Aim of the exercise:
Among the entries, find each line that includes the string "Prelude" and list it.

Records supplied:
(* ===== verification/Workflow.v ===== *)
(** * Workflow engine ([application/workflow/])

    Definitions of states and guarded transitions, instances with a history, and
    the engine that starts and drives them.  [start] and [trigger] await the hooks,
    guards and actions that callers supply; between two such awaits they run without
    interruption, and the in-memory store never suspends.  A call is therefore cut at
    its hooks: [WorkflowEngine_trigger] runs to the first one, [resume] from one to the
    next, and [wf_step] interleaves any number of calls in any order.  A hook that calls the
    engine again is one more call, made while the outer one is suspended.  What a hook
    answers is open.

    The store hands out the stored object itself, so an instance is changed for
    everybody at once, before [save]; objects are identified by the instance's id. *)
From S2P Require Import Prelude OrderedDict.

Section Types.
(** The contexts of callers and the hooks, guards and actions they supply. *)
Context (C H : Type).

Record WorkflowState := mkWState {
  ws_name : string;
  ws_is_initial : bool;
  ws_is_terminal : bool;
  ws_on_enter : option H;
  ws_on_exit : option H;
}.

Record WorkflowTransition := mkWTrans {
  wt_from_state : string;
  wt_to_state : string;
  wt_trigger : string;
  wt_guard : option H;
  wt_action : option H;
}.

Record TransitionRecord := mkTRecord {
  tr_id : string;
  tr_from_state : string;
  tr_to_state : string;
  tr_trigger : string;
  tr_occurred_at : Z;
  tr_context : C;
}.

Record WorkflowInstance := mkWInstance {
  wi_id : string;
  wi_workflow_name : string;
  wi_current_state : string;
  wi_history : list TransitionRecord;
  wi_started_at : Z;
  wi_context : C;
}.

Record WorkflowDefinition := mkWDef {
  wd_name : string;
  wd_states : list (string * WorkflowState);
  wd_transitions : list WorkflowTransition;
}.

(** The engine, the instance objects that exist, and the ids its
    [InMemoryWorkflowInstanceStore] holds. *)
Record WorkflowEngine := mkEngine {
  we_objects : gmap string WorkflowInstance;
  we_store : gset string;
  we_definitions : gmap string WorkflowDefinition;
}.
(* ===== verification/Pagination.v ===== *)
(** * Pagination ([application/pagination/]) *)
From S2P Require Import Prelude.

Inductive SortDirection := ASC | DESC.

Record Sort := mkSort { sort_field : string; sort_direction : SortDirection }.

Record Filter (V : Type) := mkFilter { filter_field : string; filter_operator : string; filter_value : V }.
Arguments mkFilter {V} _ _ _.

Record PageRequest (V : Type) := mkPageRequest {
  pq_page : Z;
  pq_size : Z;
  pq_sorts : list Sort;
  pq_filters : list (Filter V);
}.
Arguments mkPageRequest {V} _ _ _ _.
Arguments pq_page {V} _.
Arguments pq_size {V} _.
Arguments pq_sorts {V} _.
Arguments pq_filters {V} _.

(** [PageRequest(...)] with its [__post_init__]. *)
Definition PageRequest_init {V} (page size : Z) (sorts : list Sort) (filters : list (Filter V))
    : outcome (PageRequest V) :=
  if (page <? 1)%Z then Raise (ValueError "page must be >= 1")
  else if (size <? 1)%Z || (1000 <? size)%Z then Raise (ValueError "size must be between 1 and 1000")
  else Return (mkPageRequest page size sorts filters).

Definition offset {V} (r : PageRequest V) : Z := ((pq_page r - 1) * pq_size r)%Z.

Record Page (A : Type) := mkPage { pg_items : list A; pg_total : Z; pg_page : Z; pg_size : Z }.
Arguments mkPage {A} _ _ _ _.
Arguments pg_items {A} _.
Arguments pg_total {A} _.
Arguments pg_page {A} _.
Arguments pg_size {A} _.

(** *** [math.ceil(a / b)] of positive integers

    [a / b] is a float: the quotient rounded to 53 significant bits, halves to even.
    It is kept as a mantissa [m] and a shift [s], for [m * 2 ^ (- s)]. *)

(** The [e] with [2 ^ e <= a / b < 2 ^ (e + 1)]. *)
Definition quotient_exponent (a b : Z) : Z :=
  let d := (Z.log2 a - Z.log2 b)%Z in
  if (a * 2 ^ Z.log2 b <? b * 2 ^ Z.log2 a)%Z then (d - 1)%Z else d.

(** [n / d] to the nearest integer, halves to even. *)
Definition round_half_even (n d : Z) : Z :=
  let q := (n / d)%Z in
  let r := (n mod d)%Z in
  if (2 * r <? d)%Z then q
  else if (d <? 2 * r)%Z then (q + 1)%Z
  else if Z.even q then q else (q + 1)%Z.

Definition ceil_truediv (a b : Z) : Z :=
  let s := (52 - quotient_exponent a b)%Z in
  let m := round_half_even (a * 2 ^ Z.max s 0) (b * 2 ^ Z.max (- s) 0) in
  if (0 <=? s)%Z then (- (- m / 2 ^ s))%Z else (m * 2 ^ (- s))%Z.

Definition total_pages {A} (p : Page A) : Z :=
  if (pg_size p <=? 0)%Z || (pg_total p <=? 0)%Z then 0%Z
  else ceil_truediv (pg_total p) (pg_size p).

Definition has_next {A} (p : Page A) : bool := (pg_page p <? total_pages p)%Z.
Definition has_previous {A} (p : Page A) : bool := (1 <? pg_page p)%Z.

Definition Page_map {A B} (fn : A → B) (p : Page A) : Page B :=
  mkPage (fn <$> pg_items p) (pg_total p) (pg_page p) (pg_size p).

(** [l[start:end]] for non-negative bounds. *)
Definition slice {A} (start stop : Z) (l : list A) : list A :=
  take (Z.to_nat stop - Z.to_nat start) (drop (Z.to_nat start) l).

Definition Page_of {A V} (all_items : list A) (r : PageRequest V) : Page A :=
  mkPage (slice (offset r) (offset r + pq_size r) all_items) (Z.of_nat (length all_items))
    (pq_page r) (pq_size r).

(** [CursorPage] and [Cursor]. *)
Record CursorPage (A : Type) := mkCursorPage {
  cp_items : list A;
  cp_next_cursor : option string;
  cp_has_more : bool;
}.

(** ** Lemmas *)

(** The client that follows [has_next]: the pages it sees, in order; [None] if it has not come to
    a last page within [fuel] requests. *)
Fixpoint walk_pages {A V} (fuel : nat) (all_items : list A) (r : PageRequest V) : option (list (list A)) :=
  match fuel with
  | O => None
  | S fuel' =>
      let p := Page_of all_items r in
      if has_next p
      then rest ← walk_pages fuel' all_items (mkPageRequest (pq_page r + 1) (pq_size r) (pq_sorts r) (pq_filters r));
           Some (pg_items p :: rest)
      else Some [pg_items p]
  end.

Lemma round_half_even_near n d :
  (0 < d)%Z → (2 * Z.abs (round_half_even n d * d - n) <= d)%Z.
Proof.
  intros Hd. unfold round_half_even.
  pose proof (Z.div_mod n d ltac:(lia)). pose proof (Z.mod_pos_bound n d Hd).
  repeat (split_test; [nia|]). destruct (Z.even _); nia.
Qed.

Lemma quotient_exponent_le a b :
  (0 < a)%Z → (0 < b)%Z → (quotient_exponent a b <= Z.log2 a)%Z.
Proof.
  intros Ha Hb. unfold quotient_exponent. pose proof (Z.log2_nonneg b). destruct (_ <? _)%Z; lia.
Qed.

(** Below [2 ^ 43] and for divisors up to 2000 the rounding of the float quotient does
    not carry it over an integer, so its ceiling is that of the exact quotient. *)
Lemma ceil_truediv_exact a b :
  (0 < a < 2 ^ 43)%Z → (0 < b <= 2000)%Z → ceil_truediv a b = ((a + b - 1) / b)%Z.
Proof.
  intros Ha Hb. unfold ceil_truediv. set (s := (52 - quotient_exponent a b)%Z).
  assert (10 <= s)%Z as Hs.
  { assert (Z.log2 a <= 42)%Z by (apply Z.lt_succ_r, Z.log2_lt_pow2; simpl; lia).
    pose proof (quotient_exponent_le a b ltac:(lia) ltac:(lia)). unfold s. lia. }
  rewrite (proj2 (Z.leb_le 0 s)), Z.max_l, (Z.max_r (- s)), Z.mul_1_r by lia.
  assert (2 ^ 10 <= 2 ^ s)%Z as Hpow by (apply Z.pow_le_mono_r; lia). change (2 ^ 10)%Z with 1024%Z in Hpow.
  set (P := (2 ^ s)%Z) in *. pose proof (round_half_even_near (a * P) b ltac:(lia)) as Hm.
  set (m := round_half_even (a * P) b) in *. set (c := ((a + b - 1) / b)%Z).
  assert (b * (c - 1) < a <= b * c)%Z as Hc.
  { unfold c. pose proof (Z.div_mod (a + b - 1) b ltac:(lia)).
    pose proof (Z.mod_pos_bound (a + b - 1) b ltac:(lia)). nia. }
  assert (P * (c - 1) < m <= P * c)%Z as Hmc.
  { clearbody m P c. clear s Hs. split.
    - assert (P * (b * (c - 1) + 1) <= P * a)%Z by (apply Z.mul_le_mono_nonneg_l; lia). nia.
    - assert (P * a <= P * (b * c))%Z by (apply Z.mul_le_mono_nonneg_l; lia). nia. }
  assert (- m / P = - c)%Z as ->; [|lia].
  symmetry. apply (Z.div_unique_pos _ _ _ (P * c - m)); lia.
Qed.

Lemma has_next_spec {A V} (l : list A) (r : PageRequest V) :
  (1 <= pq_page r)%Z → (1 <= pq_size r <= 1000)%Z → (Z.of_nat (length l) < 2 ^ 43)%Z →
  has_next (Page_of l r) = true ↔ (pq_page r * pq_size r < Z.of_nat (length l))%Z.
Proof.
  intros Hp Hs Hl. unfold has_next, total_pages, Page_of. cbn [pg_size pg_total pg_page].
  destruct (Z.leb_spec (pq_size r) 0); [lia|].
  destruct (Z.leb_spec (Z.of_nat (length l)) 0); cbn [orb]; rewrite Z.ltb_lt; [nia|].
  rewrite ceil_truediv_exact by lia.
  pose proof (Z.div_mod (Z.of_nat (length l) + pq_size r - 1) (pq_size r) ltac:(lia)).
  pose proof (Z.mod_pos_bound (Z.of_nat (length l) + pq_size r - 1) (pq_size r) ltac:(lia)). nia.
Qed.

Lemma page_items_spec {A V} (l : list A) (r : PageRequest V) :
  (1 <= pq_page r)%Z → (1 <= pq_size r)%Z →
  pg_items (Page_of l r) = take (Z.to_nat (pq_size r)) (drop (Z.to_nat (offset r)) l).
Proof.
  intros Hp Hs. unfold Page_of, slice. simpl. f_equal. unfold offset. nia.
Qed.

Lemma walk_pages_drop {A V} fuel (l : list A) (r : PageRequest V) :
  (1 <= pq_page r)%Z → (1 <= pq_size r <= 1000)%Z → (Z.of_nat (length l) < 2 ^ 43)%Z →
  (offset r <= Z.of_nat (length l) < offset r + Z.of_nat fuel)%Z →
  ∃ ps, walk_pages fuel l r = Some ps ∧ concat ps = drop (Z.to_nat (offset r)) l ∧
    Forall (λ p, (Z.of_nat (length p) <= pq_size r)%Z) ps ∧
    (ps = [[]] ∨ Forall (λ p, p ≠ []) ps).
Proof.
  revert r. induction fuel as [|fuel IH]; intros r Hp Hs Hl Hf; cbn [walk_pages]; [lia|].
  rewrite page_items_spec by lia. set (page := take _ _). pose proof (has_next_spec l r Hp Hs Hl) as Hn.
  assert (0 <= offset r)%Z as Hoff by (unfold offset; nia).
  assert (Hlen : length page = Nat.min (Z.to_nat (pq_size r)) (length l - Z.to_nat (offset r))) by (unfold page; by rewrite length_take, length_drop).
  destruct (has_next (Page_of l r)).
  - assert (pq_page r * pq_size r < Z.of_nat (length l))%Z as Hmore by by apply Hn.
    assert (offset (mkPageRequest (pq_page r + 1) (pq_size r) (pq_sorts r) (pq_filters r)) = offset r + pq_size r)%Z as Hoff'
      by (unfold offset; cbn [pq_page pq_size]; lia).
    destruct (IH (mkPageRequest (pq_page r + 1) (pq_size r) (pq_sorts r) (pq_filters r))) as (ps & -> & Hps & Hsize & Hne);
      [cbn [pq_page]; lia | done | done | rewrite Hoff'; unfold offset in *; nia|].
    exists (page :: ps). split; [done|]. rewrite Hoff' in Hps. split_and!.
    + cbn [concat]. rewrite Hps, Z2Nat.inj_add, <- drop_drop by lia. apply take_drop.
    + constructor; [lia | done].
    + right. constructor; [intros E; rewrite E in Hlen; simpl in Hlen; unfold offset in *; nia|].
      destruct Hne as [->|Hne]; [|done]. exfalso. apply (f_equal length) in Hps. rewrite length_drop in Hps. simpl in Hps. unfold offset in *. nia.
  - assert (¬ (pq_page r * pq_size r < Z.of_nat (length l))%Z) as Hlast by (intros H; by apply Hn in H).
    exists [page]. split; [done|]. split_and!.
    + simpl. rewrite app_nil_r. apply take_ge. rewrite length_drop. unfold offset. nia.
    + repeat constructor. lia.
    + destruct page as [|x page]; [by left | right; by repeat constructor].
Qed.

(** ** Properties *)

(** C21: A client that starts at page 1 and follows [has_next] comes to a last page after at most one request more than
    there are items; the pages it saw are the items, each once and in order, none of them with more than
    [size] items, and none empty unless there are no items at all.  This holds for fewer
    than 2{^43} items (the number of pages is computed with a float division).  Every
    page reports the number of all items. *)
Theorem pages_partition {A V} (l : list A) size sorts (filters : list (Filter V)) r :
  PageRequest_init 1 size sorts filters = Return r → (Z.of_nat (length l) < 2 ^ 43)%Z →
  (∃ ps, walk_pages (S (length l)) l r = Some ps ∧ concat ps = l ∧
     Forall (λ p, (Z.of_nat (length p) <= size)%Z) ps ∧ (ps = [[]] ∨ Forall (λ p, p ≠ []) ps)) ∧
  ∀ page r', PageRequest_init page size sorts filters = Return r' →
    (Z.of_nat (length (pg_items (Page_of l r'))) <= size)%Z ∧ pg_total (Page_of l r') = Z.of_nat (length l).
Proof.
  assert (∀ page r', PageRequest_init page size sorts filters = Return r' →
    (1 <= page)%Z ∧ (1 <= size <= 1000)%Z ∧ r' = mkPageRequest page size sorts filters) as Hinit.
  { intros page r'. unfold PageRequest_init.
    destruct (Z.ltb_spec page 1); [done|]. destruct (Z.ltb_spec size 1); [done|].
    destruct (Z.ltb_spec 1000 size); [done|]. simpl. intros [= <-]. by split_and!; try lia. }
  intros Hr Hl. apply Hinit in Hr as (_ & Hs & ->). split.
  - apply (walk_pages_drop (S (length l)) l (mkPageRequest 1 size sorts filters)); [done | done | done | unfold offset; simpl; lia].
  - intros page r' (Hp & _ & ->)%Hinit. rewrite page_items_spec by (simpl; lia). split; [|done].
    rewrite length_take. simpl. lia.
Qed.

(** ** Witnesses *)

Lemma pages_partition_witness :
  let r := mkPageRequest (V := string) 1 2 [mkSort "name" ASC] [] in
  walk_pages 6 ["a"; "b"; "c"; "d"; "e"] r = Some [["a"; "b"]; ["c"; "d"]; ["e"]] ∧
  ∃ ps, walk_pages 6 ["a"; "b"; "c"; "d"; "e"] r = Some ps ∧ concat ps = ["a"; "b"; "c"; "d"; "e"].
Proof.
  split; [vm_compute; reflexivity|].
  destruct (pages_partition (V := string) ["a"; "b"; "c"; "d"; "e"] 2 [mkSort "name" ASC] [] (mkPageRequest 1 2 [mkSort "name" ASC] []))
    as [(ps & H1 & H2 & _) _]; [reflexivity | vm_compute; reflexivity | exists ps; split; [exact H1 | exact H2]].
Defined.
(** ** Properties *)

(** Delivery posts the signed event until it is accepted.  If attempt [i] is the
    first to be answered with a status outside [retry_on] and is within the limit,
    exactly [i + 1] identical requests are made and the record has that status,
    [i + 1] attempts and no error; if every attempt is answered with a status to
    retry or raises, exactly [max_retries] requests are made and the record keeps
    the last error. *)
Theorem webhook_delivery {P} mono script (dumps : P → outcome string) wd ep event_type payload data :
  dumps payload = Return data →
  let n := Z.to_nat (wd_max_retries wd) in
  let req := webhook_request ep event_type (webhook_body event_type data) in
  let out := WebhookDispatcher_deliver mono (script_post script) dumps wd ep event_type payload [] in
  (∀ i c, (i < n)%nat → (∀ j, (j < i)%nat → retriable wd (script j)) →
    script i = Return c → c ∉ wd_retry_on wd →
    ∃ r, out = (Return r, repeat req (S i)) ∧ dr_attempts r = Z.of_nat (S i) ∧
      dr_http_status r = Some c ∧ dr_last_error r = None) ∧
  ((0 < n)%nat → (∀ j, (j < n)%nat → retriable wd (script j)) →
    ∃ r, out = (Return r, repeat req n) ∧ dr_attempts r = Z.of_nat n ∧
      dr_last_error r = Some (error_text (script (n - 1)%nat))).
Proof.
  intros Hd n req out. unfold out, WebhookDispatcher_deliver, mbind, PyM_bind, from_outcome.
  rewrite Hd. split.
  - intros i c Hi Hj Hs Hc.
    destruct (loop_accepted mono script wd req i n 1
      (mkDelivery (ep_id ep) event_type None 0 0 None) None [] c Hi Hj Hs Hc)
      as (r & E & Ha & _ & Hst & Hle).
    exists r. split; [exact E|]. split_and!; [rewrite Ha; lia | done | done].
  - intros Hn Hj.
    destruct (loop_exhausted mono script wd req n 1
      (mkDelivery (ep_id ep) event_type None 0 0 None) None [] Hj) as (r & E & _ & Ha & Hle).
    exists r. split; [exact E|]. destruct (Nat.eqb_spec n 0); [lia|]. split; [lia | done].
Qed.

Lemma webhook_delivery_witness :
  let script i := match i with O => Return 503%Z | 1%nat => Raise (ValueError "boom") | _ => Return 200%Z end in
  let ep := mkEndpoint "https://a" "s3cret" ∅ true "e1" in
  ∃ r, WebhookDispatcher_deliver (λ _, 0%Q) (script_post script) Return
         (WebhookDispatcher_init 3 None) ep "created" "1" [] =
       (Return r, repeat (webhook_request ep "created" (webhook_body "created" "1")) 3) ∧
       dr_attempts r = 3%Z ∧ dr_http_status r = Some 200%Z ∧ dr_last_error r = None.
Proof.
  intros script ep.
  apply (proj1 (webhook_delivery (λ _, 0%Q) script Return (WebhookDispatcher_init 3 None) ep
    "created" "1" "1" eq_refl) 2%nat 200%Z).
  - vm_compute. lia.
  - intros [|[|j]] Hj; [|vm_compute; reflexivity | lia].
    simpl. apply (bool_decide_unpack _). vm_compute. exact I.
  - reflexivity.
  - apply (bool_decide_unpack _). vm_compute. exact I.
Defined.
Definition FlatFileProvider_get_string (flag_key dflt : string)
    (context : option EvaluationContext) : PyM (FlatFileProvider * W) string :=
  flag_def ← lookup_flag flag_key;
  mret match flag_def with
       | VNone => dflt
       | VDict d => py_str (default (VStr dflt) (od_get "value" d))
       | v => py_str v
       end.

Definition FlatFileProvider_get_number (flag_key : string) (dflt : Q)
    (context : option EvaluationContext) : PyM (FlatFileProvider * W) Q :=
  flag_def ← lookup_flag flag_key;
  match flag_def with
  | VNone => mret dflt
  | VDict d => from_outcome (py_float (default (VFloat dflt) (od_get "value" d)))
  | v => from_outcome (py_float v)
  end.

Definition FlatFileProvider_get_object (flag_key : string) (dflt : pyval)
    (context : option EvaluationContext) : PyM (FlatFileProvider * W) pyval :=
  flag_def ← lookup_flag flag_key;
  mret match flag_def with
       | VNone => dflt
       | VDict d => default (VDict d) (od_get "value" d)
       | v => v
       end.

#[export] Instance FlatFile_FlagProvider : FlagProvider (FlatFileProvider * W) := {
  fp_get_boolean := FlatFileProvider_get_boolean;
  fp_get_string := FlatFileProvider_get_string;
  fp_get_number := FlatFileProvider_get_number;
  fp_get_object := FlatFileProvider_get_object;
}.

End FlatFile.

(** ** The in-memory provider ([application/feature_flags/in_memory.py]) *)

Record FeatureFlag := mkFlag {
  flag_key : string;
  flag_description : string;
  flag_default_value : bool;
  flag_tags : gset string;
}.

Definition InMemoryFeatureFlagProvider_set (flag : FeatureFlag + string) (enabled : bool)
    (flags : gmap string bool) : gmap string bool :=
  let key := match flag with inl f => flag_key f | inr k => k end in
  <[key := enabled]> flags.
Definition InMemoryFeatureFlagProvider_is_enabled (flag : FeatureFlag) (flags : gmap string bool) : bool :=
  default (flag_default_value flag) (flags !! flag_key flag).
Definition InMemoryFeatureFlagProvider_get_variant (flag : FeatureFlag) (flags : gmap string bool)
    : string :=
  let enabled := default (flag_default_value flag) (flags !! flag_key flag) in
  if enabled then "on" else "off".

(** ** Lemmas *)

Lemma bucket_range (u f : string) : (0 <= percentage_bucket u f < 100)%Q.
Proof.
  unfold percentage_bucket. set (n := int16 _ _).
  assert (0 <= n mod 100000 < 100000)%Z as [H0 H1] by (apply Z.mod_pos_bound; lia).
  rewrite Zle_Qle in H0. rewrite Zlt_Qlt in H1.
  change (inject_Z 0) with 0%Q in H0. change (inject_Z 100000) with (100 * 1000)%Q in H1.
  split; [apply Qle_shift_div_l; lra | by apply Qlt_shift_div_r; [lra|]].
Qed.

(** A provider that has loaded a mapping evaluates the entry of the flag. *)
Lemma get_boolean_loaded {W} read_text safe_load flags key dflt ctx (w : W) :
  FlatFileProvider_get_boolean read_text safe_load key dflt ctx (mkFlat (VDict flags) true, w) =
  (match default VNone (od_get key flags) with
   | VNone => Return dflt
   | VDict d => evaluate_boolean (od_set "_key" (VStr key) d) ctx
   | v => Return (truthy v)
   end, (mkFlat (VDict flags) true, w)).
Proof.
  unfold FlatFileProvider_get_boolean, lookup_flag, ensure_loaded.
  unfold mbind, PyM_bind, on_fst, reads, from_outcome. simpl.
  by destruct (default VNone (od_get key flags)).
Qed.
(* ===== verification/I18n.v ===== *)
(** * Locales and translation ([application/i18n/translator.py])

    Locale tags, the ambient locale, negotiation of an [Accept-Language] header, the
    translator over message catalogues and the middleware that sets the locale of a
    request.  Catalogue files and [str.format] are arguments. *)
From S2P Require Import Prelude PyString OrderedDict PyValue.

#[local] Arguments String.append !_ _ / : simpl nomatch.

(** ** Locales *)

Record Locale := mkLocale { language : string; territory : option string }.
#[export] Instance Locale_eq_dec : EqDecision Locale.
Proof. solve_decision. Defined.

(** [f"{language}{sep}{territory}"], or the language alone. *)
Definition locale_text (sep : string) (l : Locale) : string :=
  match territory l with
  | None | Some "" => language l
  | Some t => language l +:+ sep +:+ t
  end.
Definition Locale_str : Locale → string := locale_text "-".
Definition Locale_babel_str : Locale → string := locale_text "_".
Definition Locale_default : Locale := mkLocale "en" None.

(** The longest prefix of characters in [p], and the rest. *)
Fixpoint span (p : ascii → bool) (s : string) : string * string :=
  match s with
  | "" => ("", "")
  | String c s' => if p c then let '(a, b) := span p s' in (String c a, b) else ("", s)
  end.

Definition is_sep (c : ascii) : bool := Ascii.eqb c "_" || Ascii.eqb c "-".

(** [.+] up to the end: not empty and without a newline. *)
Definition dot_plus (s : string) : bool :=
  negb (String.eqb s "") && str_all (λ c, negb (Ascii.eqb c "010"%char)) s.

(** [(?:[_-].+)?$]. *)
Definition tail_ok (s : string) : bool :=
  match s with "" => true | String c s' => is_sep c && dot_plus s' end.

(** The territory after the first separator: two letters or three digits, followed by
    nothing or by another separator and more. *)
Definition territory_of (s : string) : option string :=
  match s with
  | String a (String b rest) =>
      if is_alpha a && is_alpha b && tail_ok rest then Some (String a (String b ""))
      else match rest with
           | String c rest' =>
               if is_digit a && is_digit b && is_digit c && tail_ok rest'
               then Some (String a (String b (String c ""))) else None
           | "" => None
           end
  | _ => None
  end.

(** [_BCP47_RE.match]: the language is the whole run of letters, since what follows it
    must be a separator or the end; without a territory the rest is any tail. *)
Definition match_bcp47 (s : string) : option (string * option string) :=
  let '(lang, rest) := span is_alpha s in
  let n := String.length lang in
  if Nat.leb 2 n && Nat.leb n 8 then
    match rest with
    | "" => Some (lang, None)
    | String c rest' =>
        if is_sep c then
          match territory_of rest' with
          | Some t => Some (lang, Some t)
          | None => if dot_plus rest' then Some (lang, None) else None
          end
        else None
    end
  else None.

Solution for this task:
From S2P Require Import Prelude OrderedDict.
From S2P Require Import Prelude.
From S2P Require Import Prelude PyString OrderedDict PyValue.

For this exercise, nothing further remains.